Имея доступ к архивным записям Системы, он ввёл свои данные и время командировки и «вернулся» в ту поездку. И с удивлением обнаружил, что девушка Настя имела статус «красной дворянки» – слишком круто для простой учительницы финского языка. Но его ждало ещё большее потрясение, когда он выяснил её полное имя – Анастасия Игоревна жар Пяйвенен. И имя это практически полностью перечёркивало для него возможность завести с этой девушкой романтические отношения.

**

Через месяц в ЦДК Офицеров МГБ России проходил торжественный вечер, посвящённый Дню работника госбезопасности – праздник, отмечающийся с таким вавилонским размахом, словно к работе ведомства имеет прямое отношение каждый житель страны. Впрочем, в определённом смысле так оно и есть.

В ожидании гала-концерта все офицеры (за исключением генералов и некоторых пользующихся особым расположением руководства полковников) расположились в просторном фойе второго этажа. Променуар шуршал тканью чёрных двубортных мундиров, цокал по мрамору коваными подошвами начищенных сапог, позвякивал шпорами и наградами, сверкал в свете огромных люстр серебром и золотом эполет, пуговиц, аксельбантов и поясных портупей, на которых крепились изогнутые гусарские палаши.

Для многих камерадов праздник заключался уже в том, что давал возможность покрасоваться друг перед другом в парадных мундирах, а концерт был лишь приправой к этому щедрому пиру горделивого самодовольства. Сомов, относившийся с презрительным недоумением к подобному «маскараду показной доблести», на своё счастье, в тот день дежурил, а потому был в обычной полевой форме: хромовых сапогах, тёмно-синих галифе и суконной оливково-серой гимнастёрке.

То и дело ему случалось перехватывать сочувствующие, а то и насмешливые взгляды коллег, которые, по всей видимости, считали, что он (а как же иначе!) уязвлён своим неброским видом. На все эти взгляды Сомов отзывался тенью страдальческой полуулыбки – «ну что тут поделаешь, служба» – в душе же он ликовал, ощущая себя едва ли не бунтарём.

В какой-то момент равномерный гул голосов, заполнивший фойе, начал угасать. Чёрно-серебряное море всколыхнулось – офицеры расступались, пропуская заместителя начальника Управления военной контрразведки, генерал-майора Игоря Николаевича жар Пяйвенена.

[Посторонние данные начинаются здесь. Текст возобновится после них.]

(** * Release publishing script and grid cell editors

    A shallow embedding of two fragments of the repository:

    - [build/azure-pipelines/common/publish.js], the command-line script
      that uploads a build artifact to blob storage and records it in the
      release document of its commit;
    - [src/sql/base/browser/ui/table/tableCellEditorFactory.ts], the
      factory of in-place text and dropdown editors of the grid.

    The script talks to the file system, the blob service and the
    document database.  These are not part of the repository: they are
    taken as an arbitrary record of services acting on an arbitrary
    world, so that every statement below holds whatever the services
    answer.  A run of the script yields its outcome, the world it leaves
    and the list of calls it made, in order, each with its answer. *)

From Stdlib Require Import Ascii String ZArith Lia.
From stdpp Require Import gmap strings list.

Local Open Scope string_scope.
Local Open Scope list_scope.

(** ** JavaScript values the script manipulates *)

Module Js.

(** A regular expression of the script, as far as the script uses them:
    a sequence of literal characters and of [.] wildcards. *)
Variant Atom :=
| Lit (c : ascii)
| AnyChar.

Definition Pattern := list Atom.

Definition literal (s : string) : Pattern :=
  map Lit (list_ascii_of_string s).

(** [.] matches any character but a line terminator. *)
Definition is_line_terminator (c : ascii) : bool :=
  (Ascii.eqb c "010" || Ascii.eqb c "013")%char.

Definition atom_matches (a : Atom) (c : ascii) : bool :=
  match a with
  | Lit c' => Ascii.eqb c' c
  | AnyChar => negb (is_line_terminator c)
  end.

(** The pattern matches a prefix of the string. *)
Fixpoint matches_here (p : Pattern) (s : string) : bool :=
  match p, s with
  | [], _ => true
  | _ :: _, EmptyString => false
  | a :: p', String c s' => atom_matches a c && matches_here p' s'
  end.

(** [/p/.test(s)]: the pattern matches somewhere in the string. *)
Fixpoint test (p : Pattern) (s : string) : bool :=
  matches_here p s ||
  match s with
  | EmptyString => false
  | String _ s' => test p s'
  end.

(** [/^p/.test(s)]. *)
Definition test_anchored_start (p : Pattern) (s : string) : bool :=
  matches_here p s.

(** [String(v)] of a value that is a string or [undefined]. *)
Definition String_ (v : option string) : string :=
  match v with
  | Some s => s
  | None => "undefined"
  end.

(** [!v] of a value that is a string or [undefined]. *)
Definition falsy (v : option string) : bool :=
  match v with
  | Some s => String.eqb s ""
  | None => true
  end.

(** The [code] property of an error: database errors carry the HTTP
    status as a number, Node's system errors a string. *)
Variant Code :=
| Num (n : Z)
| Str (s : string).

(** An error object: [message] and [code] may each be missing. *)
Record Error := mkError {
  message : option string;
  code : option Code
}.

(** [new Error(msg)]. *)
Definition new_Error (msg : string) : Error :=
  {| message := Some msg; code := None |}.

(** [err.code === 409]. *)
Definition code_is (n : Z) (err : Error) : bool :=
  match code err with
  | Some (Num m) => (m =? n)%Z
  | _ => false
  end.

End Js.

(** ** Documents of the release database *)

(** One published file of a build, for a platform and a file type.
    [supportsFastUpdate] is present on some assets only. *)
Module Asset.
Record t := mk {
  platform : string;
  type : string;
  url : string;
  hash : string;
  sha256hash : string;
  size : Z;
  supportsFastUpdate : option bool
}.

(** The pair an asset is published for. *)
Definition key (a : t) : string * string := (platform a, type a).
End Asset.

(** The configuration document of a quality channel. *)
Module Config.
Record t := mk {
  id : string;
  frozen : bool
}.
End Config.

(** The release document of a commit.  [_self] is the link the database
    adds to a stored document; [updates] maps a platform to the file
    type that updates it. *)
Module Release.
Record t := mk {
  id : string;
  timestamp : Z;
  version : string;
  isReleased : bool;
  sourceBranch : option string;
  queuedBy : option string;
  assets : list Asset.t;
  updates : gmap string string;
  _self : option string
}.

Definition with_assets (assets' : list Asset.t) (r : t) : t :=
  mk (id r) (timestamp r) (version r) (isReleased r) (sourceBranch r)
     (queuedBy r) assets' (updates r) (_self r).

Definition with_updates (updates' : gmap string string) (r : t) : t :=
  mk (id r) (timestamp r) (version r) (isReleased r) (sourceBranch r)
     (queuedBy r) (assets r) updates' (_self r).
End Release.

(** ** The world outside the script *)

(** What a Node callback [(err, result) => ...] receives. *)
Variant Reply (A : Type) :=
| Ok (a : A)
| Err (e : Js.Error).
Arguments Ok {A} a.
Arguments Err {A} e.

(** What a readable stream delivers to its listeners: chunks of data,
    then [close], or an [error] that ends it. *)
Variant Stream :=
| Closed (chunks : list string)
| Errored (chunks : list string) (e : Js.Error).

(** The options [uploadBlob] passes with the file. *)
Record BlobOptions := {
  contentType : string;
  cacheControl : string
}.

(** The state of a promise once the run is over. *)
Variant Outcome (A : Type) :=
| Resolved (a : A)
| Rejected (e : Js.Error)
| Pending.
Arguments Resolved {A} a.
Arguments Rejected {A} e.
Arguments Pending {A}.

(** An argument of a [console] call; [LTemplate] is a template literal
    with its interpolated values. *)
#[warnings="-register-all"]
Inductive LogArg :=
| LTemplate (parts : list LogArg)
| LStr (s : string)
| LVal (v : option string)
| LNum (n : Z)
| LBool (b : bool)
| LErr (e : Js.Error)
| LConfig (c : Config.t)
| LJson (a : Asset.t).

(** The calls a run makes, each with the answer it got. *)
Variant Event :=
| ConsoleLog (args : list LogArg)
| ConsoleWarn (args : list LogArg)
| ConsoleError (args : list LogArg)
| FsStat (file : string) (r : Reply Z)
| FsReadStream (file : string) (r : Stream)
| CreateContainerIfNotExists (container : string) (err : option Js.Error)
| DoesBlobExist (container blob : string) (r : Reply bool)
| CreateBlockBlobFromLocalFile (container blob file : string)
    (options : BlobOptions) (err : option Js.Error)
| QueryConfig (collection quality : string) (r : Reply (list Config.t))
| QueryDocuments (collection id : string) (r : Reply (list Release.t))
| CreateDocument (collection : string) (doc : Release.t) (err : option Js.Error)
| ReplaceDocument (link : option string) (doc : Release.t) (err : option Js.Error)
| ProcessExit (status : Z).

(** The file system, the blob service, the document database and the
    clock.  Each call reads the world and may change it. *)
Record Services (World : Type) := {
  fs_stat : string -> World -> Reply Z * World;
  fs_createReadStream : string -> World -> Stream * World;
  blob_createContainerIfNotExists : string -> World -> option Js.Error * World;
  blob_doesBlobExist : string -> string -> World -> Reply bool * World;
  blob_createBlockBlobFromLocalFile :
    string -> string -> string -> BlobOptions -> World -> option Js.Error * World;
  db_queryConfig : string -> string -> World -> Reply (list Config.t) * World;
  db_queryDocuments : string -> string -> World -> Reply (list Release.t) * World;
  db_createDocument : string -> Release.t -> World -> option Js.Error * World;
  db_replaceDocument : option string -> Release.t -> World -> option Js.Error * World;
  Date_now : World -> Z
}.
Arguments fs_stat {World}.
Arguments fs_createReadStream {World}.
Arguments blob_createContainerIfNotExists {World}.
Arguments blob_doesBlobExist {World}.
Arguments blob_createBlockBlobFromLocalFile {World}.
Arguments db_queryConfig {World}.
Arguments db_queryDocuments {World}.
Arguments db_createDocument {World}.
Arguments db_replaceDocument {World}.
Arguments Date_now {World}.

(** What [minimist] makes of the command line: the positional arguments
    and the [--upload-only] flag. *)
Record Argv := {
  positional : list string;
  upload_only : bool
}.

(** The pure library functions the script imports. *)
Record Modules := {
  minimist : list string -> Argv;
  mime_lookup : string -> string;
  crypto_digest : string -> list string -> string
}.

(** [process.argv] and [process.env]. *)
Record Process := {
  argv : list string;
  env : gmap string string
}.

(** ** Runs of asynchronous code *)

Module Async.
(** * absorbance96_mcp: the assay-metrics calculator and the reader tools

    A model of [absorbance96_mcp.py].  Python exceptions are an explicit
    error result, and the vendor SDK is an oracle answering a tree of
    calls.

    The numbers are exact: a field of the input is read as the decimal
    number it writes (a rational), and the statistics are computed on
    real numbers, so that sums, squares, quotients and roots neither
    round, overflow nor underflow.  What a float has and a real has not
    is outside this model: the literals inf, infinity and nan, which
    [float()] reads and [float_of_string] does not, the nearest double
    of a decimal, signed zero, and the OverflowError of [** 2].  Strings
    are ASCII.  Every statement about a computed number below is a
    statement over this exact arithmetic. *)

From Stdlib Require Import Reals Lra Psatz String Ascii List ZArith QArith Qabs Qreals Lia.
From Stdlib Require Import DecimalString.
Import ListNotations.

Set Implicit Arguments.

Open Scope string_scope.

(** ** Python exceptions and results *)

(** The exception classes the program can meet.  [BaseExceptionOnly]
    stands for the classes outside [Exception] (KeyboardInterrupt,
    SystemExit), which [except Exception] lets through. *)
Inductive exn : Type :=
| ValueError (msg : string)
| IndexError (msg : string)
| ZeroDivisionError (msg : string)
| StatisticsError (msg : string)
| NameError (msg : string)
| OtherException (msg : string)
| BaseExceptionOnly (msg : string).

(** [isinstance(e, Exception)] *)
Definition is_Exception (e : exn) : bool :=
  match e with
  | BaseExceptionOnly _ => false
  | _ => true
  end.

(** [str(e)] *)
Definition str_exn (e : exn) : string :=
  match e with
  | ValueError m | IndexError m | ZeroDivisionError m | StatisticsError m
  | NameError m | OtherException m | BaseExceptionOnly m => m
  end.

Inductive pyres (A : Type) : Type :=
| Ok (a : A)
| Raise (e : exn).

Arguments Ok {A} a.
Arguments Raise {A} e.

Definition bind {A B : Type} (m : pyres A) (k : A -> pyres B) : pyres B :=
  match m with
  | Ok a => k a
  | Raise e => Raise e
  end.

Declare Scope py_scope.
Delimit Scope py_scope with py.
Notation "x <- m ;; k" := (bind m (fun x => k))
  (at level 61, m at next level, right associativity) : py_scope.

(** What a call of a tool function ends in: a returned string, a returned
    [None] (control falls off the end of the body), or an exception that
    leaves the function. *)
Inductive outcome : Type :=
| ReturnStr (s : string)
| ReturnNone
| Escapes (e : exn).

(** [try: body  except Exception as e: return prefix + str(e)] *)
Definition try_except (prefix : string) (body : pyres outcome) : outcome :=
  match body with
  | Ok o => o
  | Raise e => if is_Exception e then ReturnStr (prefix ++ str_exn e)%string else Escapes e
  end.

(** ** The statistics module, on reals *)

Open Scope R_scope.
Open Scope py_scope.

(** Builtin [sum]: left to right from 0. *)
Definition sum (l : list R) : R := fold_left Rplus l 0.

(** [statistics.mean] *)
Definition mean (data : list R) : pyres R :=
  match data with
  | [] => Raise (StatisticsError "mean requires at least one data point")
  | _ :: _ => Ok (sum data / INR (length data))
  end.

(** [statistics.stdev]: the sample standard deviation. *)
Definition stdev (data : list R) : pyres R :=
  if (length data <? 2)%nat
  then Raise (StatisticsError "stdev requires at least two data points")
  else
    let xbar := sum data / INR (length data) in
    Ok (sqrt (sum (map (fun x => (x - xbar) ^ 2) data) / INR (length data - 1))).

(** [l[i]] for a non-negative index. *)
Definition getitem (l : list R) (i : nat) : pyres R :=
  match nth_error l i with
  | Some x => Ok x
  | None => Raise (IndexError "list index out of range")
  end.

(** [l[i:j]] for non-negative bounds. *)
Definition slice (l : list R) (i j : nat) : list R :=
  firstn (j - i) (skipn i l).

(** [x / y] on floats. *)
Definition truediv (x y : R) : pyres R :=
  if Req_dec_T y 0
  then Raise (ZeroDivisionError "float division by zero")
  else Ok (x / y).

(** [sum(f(i) for i in idx)], where evaluating a term can raise. *)
Fixpoint sum_gen (f : nat -> pyres R) (idx : list nat) (acc : R) : pyres R :=
  match idx with
  | [] => Ok acc
  | i :: rest => x <- f i ;; sum_gen f rest (acc + x)
  end.

(** [range(start, stop, step)] for a positive step. *)
Fixpoint range_from (fuel start stop step : nat) : list nat :=
  match fuel with
  | O => []
  | S fuel' =>
      if (start <? stop)%nat
      then start :: range_from fuel' (start + step) stop step
      else []
  end.

Definition range (start stop step : nat) : list nat :=
  range_from stop start stop step.

(** ** calculate_assay_metrics: the numeric body *)

Record MetricsResult : Type := mkMetrics {
  r_squared : R;
  average_cv_percent : R
}.

(** Lines 108-119: the curve sample and its R². *)
Definition r_squared_step (abs_list conc_list : list R) : pyres R :=
  let abs_curve := firstn 6 abs_list in
  let n := length abs_curve in
  mean_conc <- mean conc_list ;;
  mean_abs <- mean abs_curve ;;
  numerator <-
    sum_gen (fun i => c <- getitem conc_list i ;;
                      a <- getitem abs_curve i ;;
                      Ok ((c - mean_conc) * (a - mean_abs)))
            (seq 0 n) 0 ;;
  denom_conc <-
    sum_gen (fun i => c <- getitem conc_list i ;; Ok ((c - mean_conc) ^ 2))
            (seq 0 n) 0 ;;
  denom_abs <-
    sum_gen (fun i => a <- getitem abs_curve i ;; Ok ((a - mean_abs) ^ 2))
            (seq 0 n) 0 ;;
  if Rlt_dec 0 (denom_conc * denom_abs)
  then truediv (numerator ^ 2) (denom_conc * denom_abs)
  else Ok 0.

(** Lines 123-127: the loop over the triplicate groups. *)
Fixpoint cv_loop (abs_list : list R) (idx : list nat) (cv_values : list R)
  : pyres (list R) :=
  match idx with
  | [] => Ok cv_values
  | i :: rest =>
      let replicate_group := slice abs_list i (i + 3) in
      if (length replicate_group =? 3)%nat
      then
        s <- stdev replicate_group ;;
        m <- mean replicate_group ;;
        q <- truediv s m ;;
        cv_loop abs_list rest (cv_values ++ [q * 100])
      else cv_loop abs_list rest cv_values
  end.

(** Lines 122-129. *)
Definition avg_cv_step (abs_list : list R) : pyres R :=
  cv_values <- cv_loop abs_list (range 0 (Nat.min (length abs_list) 18) 3) [] ;;
  match cv_values with
  | [] => Ok 0
  | _ :: _ => mean cv_values
  end.

(** Lines 108-129, from the parsed lists to the two metrics. *)
Definition assay_metrics (abs_list conc_list : list R) : pyres MetricsResult :=
  r <- r_squared_step abs_list conc_list ;;
  avg_cv <- avg_cv_step abs_list ;;
  Ok (mkMetrics r avg_cv).

(** ** Reading the comma-separated lists *)

Close Scope R_scope.

(** [s.split(sep)] for a one-character separator: never an empty list. *)
Fixpoint split (sep : ascii) (s : string) : list string :=
  match s with
  | EmptyString => [EmptyString]
  | String c s' =>
      if Ascii.eqb c sep
      then EmptyString :: split sep s'
      else match split sep s' with
           | [] => [String c EmptyString]
           | tok :: toks => String c tok :: toks
           end
  end.

(** ASCII white space, as [str.isspace] has it: tab to carriage return,
    the four separators 0x1c-0x1f and the blank. *)
Definition is_space (c : ascii) : bool :=
  let n := nat_of_ascii c in
  ((9 <=? n) && (n <=? 13) || (28 <=? n) && (n <=? 32))%nat.

Fixpoint lstrip (s : string) : string :=
  match s with
  | EmptyString => EmptyString
  | String c s' => if is_space c then lstrip s' else s
  end.

Fixpoint rstrip (s : string) : string :=
  match s with
  | EmptyString => EmptyString
  | String c s' =>
      match rstrip s' with
      | EmptyString => if is_space c then EmptyString else String c EmptyString
      | r => String c r
      end
  end.

(** [s.strip()] *)
Definition strip (s : string) : string := rstrip (lstrip s).

Definition digit_of (c : ascii) : option N :=
  let n := N_of_ascii c in
  if ((48 <=? n) && (n <=? 57))%N then Some (n - 48)%N else None.

(** The rest of a digit part, [(["_"] digit)*], after its first digit:
    the number read so far, how many digits it has, and what is left. *)
Fixpoint digits_tail (acc : N) (cnt : nat) (s : string) : N * nat * string :=
  match s with
  | EmptyString => (acc, cnt, s)
  | String c s' =>
      match digit_of c with
      | Some d => digits_tail (10 * acc + d)%N (S cnt) s'
      | None =>
          if Ascii.eqb c "_"
          then match s' with
               | EmptyString => (acc, cnt, s)
               | String c2 s'' =>
                   match digit_of c2 with
                   | Some d => digits_tail (10 * acc + d)%N (S cnt) s''
                   | None => (acc, cnt, s)
                   end
               end
          else (acc, cnt, s)
      end
  end.
(** Message frame control *)
Definition RPI_PACK_NOP : Z := 0.          (* No operation *)
Definition RPI_PACK_RESET : Z := 1.        (* Reset *)
Definition RPI_PACK_SETCFG : Z := 2.       (* Set config *)
Definition RPI_PACK_PB_SDR : Z := 3.       (* Profibus SDR request *)
Definition RPI_PACK_PB_SDR_REPLY : Z := 4. (* Profibus SDR reply *)
Definition RPI_PACK_PB_SDN : Z := 5.       (* Profibus SDN request *)
Definition RPI_PACK_ACK : Z := 6.          (* Short ACK *)
Definition RPI_PACK_NACK : Z := 7.         (* Short NACK *)
Definition RPI_PACK_FC_MAX : Z := RPI_PACK_NACK.

(** The two attributes set by [__init__]. *)
Record t : Type := mk { fc : Z; payload : list Z }.

(** [CpPhyMessage(fc)] with the default [payload=()]. *)
Definition init (fc : Z) : t := mk fc [].

Definition set_fc (v : Z) : M t unit :=
  fun self => (Return tt, mk v (payload self)).

Definition set_payload (p : list Z) : M t unit :=
  fun self => (Return tt, mk (fc self) p).

(** [((sum(packetData) - (packetData[2] & 0xFF)) ^ 0xFF) & 0xFF] *)
Definition calculateChecksum (packetData : list Z) : outcome Z :=
  match index packetData 2 with
  | Return b2 =>
      Return (Z.land (Z.lxor (sum packetData - Z.land b2 255) 255) 255)
  | Raise e => Raise e
  | Spinning => Spinning
  end.

(** [getRawData] reads the message and builds a new list. *)
Definition getRawData (self : t) : outcome (list Z) :=
  let data := [fc self; Z.of_nat (length (payload self)); 0] ++ payload self in
  match calculateChecksum data with
  | Return c => Return (<[2%nat := c]> data)
  | Raise e => Raise e
  | Spinning => Spinning
  end.

(** [setRawData] assigns [self.fc] and [self.payload] as it goes; the
    assignments made before a [raise] stay in the object. *)
Definition setRawData (data : list Z) : M t unit :=
  b0 ← lift (index data 0);
  set_fc b0;;
  self ← get;
  if fc self =? RPI_PACK_NOP then ret tt
  else if (length data <? RASPI_PACK_HDR_LEN)%nat
  then raise (PhyErr MessageTooSmall)
  else
    c ← lift (calculateChecksum data);
    b2 ← lift (index data 2);
    if negb (c =? b2) then raise (PhyErr InvalidChecksum)
    else
      set_payload (drop 3 data);;
      self ← get;
      if (fc self <? 0) || (fc self >? RPI_PACK_FC_MAX)
      then raise (PhyErr (UnknownFrameControl (fc self)))
      else
        b1 ← lift (index data 1);
        if negb (Z.of_nat (length (payload self)) =? b1)
        then raise (PhyErr InvalidPayloadLength)
        else ret tt.

End CpPhyMessage.

Import CpPhyMessage.

(** ** class CpPhy *)

Module CpPhy.

(** Profibus baud-rates *)
Definition PB_PHY_BAUD_9600 : Z := 0.
Definition PB_PHY_BAUD_19200 : Z := 1.
Definition PB_PHY_BAUD_45450 : Z := 2.
Definition PB_PHY_BAUD_93750 : Z := 3.
Definition PB_PHY_BAUD_187500 : Z := 4.
Definition PB_PHY_BAUD_500000 : Z := 5.
Definition PB_PHY_BAUD_1500000 : Z := 6.
Definition PB_PHY_BAUD_3000000 : Z := 7.
Definition PB_PHY_BAUD_6000000 : Z := 8.
Definition PB_PHY_BAUD_12000000 : Z := 9.

Definition baud2id : gmap Z Z :=
  list_to_map
    [ (9600, PB_PHY_BAUD_9600);
      (19200, PB_PHY_BAUD_19200);
      (45450, PB_PHY_BAUD_45450);
      (93750, PB_PHY_BAUD_93750);
      (187500, PB_PHY_BAUD_187500);
      (500000, PB_PHY_BAUD_500000);
      (1500000, PB_PHY_BAUD_1500000);
      (3000000, PB_PHY_BAUD_3000000);
      (6000000, PB_PHY_BAUD_6000000);
      (12000000, PB_PHY_BAUD_12000000) ].

(** What an opened [CpPhy] has done on its link so far:
    - [irq_polls]: how many times [GPIO.event_detected(GPIO_IRQ)] was called;
    - [rx_count]: how many bytes [spi.readbytes] has clocked in;
    - [tx_log]: the arguments of the [spi.writebytes] calls, oldest first. *)
Record t : Type := mk {
  irq_polls : nat;
  rx_count : nat;
  tx_log : list (list Z)
}.

Section Link.

(** The companion processor, seen from the host: [irq k] is what the
    [k]-th call of [GPIO.event_detected(GPIO_IRQ)] answers (calls are
    counted from 0), and [miso k] is the [k]-th byte that the SPI
    device clocks in. *)
Variable irq : nat -> bool.
Variable miso : nat -> Z.

Definition GPIO_event_detected : M t bool :=
  fun self =>
    (Return (irq (irq_polls self)),
     mk (S (irq_polls self)) (rx_count self) (tx_log self)).

(** [spi.readbytes(len)] returns exactly [len] values. *)
Definition spi_readbytes (len : Z) : M t (list Z) :=
  fun self =>
    (Return (miso <$> seq (rx_count self) (Z.to_nat len)),
     mk (irq_polls self) (rx_count self + Z.to_nat len) (tx_log self)).

Definition spi_writebytes (data : list Z) : M t unit :=
  fun self =>
    (Return tt,
     mk (irq_polls self) (rx_count self) (tx_log self ++ [data])).

Definition pollReply : M t (option CpPhyMessage.t) :=
  ev ← GPIO_event_detected;
  if negb ev then ret None
  else
    reply ← spi_readbytes (Z.of_nat RASPI_PACK_HDR_LEN);
    b1 ← lift (index reply 1);
    let payloadLen := Z.land b1 255 in
    reply ← (if negb (payloadLen =? 0)
             then ext ← spi_readbytes payloadLen; ret (reply ++ ext)
             else ret reply);
    let message := CpPhyMessage.init 0 in
    match setRawData reply message with
    | (Return _, message) => ret (Some message)
    | (Raise e, _) => raise e
    | (Spinning, _) => lift Spinning
    end.

(** The [while 1] loop of [__sendMessage]; every iteration takes one
    unit of [fuel], and a loop that is left without fuel is [Spinning].
    A [CpPhyMessage] object is true in a condition, [None] is false. *)
Fixpoint spin (fuel : nat) : M t (option CpPhyMessage.t) :=
  match fuel with
  | O => lift Spinning
  | S fuel' =>
      reply ← pollReply;
      match reply with
      | Some m => ret (Some m)
      | None => spin fuel'
      end
  end.

Definition __sendMessage (fuel : nat) (message : CpPhyMessage.t)
    (sync : bool) : M t (option CpPhyMessage.t) :=
  data ← lift (getRawData message);
  spi_writebytes data;;
  if negb sync then ret None
  else spin fuel.

Definition sendReset (fuel : nat) : M t (option CpPhyMessage.t) :=
  __sendMessage fuel (CpPhyMessage.init RPI_PACK_RESET) true.

Definition profibusSetPhyConfig (fuel : nat) (baudrate : Z) : M t unit :=
  baudID ← match baud2id !! baudrate with
           | Some baudID => ret baudID
           | None => raise (PhyErr InvalidBaudRate)
           end;
  let payload := [baudID] in
  let message := CpPhyMessage.mk RPI_PACK_SETCFG payload in
  reply ← __sendMessage fuel message true;
  ret tt.

Definition profibusSend_SDN (fuel : nat) (telegram : list Z) (sync : bool)
    : M t (option CpPhyMessage.t) :=
  __sendMessage fuel (CpPhyMessage.mk RPI_PACK_PB_SDN telegram) sync.

Definition profibusSend_SDR (fuel : nat) (telegram : list Z) (sync : bool)
    : M t (option CpPhyMessage.t) :=
  __sendMessage fuel (CpPhyMessage.mk RPI_PACK_PB_SDR telegram) sync.

End Link.

End CpPhy.

(** ** [CpPhy.__init__] and [CpPhy.cleanup] *)

(** The constructor and [cleanup] drive the GPIO lines and the SPI device.
    Here the object carries the list of the hardware calls it has made, in
    order, next to the attributes the two methods assign; the traffic of a
    transaction is the [CpPhy.t] above.  Every hardware call made by the
    two methods may raise: [faults k] tells what the [k]-th of these calls
    (counted from 0) raises, if anything.  The calls made inside
    [sendReset] are those of [__sendMessage] above. *)
Module Board.

(** GPIO numbers (BCM) *)
Definition GPIO_RESET : Z := 17.
Definition GPIO_IRQ : Z := 27.

Definition LOW : bool := false.
Definition HIGH : bool := true.

Inductive hw_call : Type :=
  | GPIO_setmode_BCM                         (* GPIO.setmode(GPIO.BCM) *)
  | GPIO_setwarnings (flag : bool)           (* GPIO.setwarnings(flag) *)
  | GPIO_setup_OUT (pin : Z) (initial : bool) (* GPIO.setup(pin, GPIO.OUT, initial=..) *)
  | GPIO_setup_IN (pin : Z)                  (* GPIO.setup(pin, GPIO.IN, pull_up_down=GPIO.PUD_OFF) *)
  | GPIO_add_event_detect_RISING (pin : Z)   (* GPIO.add_event_detect(pin, GPIO.RISING) *)
  | GPIO_output (pin : Z) (value : bool)     (* GPIO.output(pin, value) *)
  | GPIO_cleanup                             (* GPIO.cleanup() *)
  | time_sleep (milliseconds : Z)            (* time.sleep(seconds) *)
  | SpiDev                                   (* SpiDev() *)
  | spi_open (device chipselect : Z)         (* spi.open(device, chipselect) *)
  | spi_set_mode (v : Z)                     (* spi.mode = v *)
  | spi_set_bits_per_word (v : Z)            (* spi.bits_per_word = v *)
  | spi_set_cshigh (v : bool)                (* spi.cshigh = v *)
  | spi_set_lsbfirst (v : bool)              (* spi.lsbfirst = v *)
  | spi_set_max_speed_hz (v : Z)             (* spi.max_speed_hz = v *)
  | spi_close.                               (* spi.close() *)

(** What a hardware call raised: an [IOError], or anything else. *)
Inductive hw_exn : Type :=
  | IOError
  | OtherError.

Inductive board_exn : Type :=
  | Hw (x : hw_exn)                     (* raised by a hardware call *)
  | OpenFailed (device chipselect : Z)  (* PhyError("Failed to open SPI device %d.%d: %s") *)
  | ConfigFailed (device chipselect : Z) (* PhyError("Failed to configure SPI device %d.%d: %s") *)
  | AttributeError                      (* [self.spi] is [None] or not set *)
  | Link (e : exn).                     (* raised inside [sendReset] *)

(** How a call ends; [Waiting] stands for [Spinning], see there. *)
Inductive result (A : Type) : Type :=
  | Done (a : A)
  | Failed (e : board_exn)
  | Waiting.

Высокий, осанистый, с благородно-красивым профилем генерал-майор жар Пяйвенен был из тех офицеров-командиров, кого принято называть «образцом» – образцом профессионализма, образцом служения делу защиты государственных интересов. И пускай эта формулировка давно превратилась в штамп и в торжественных речах «образцом служения» становился любой сотрудник МГБ, у которого был день рождения, повышение звания, новое назначение или похороны, к Игорю Николаевичу это определение относилось далеко не в качестве красного словца.

Левую сторону его парадного кителя украшал богатый набор орденских планок. У многих старших офицеров и генералов МГБ «иконостас» был не меньше, но такими боевыми орденами и медалями, какими был награждён генерал-майор жар Пяйвенен, похвастаться могли единицы.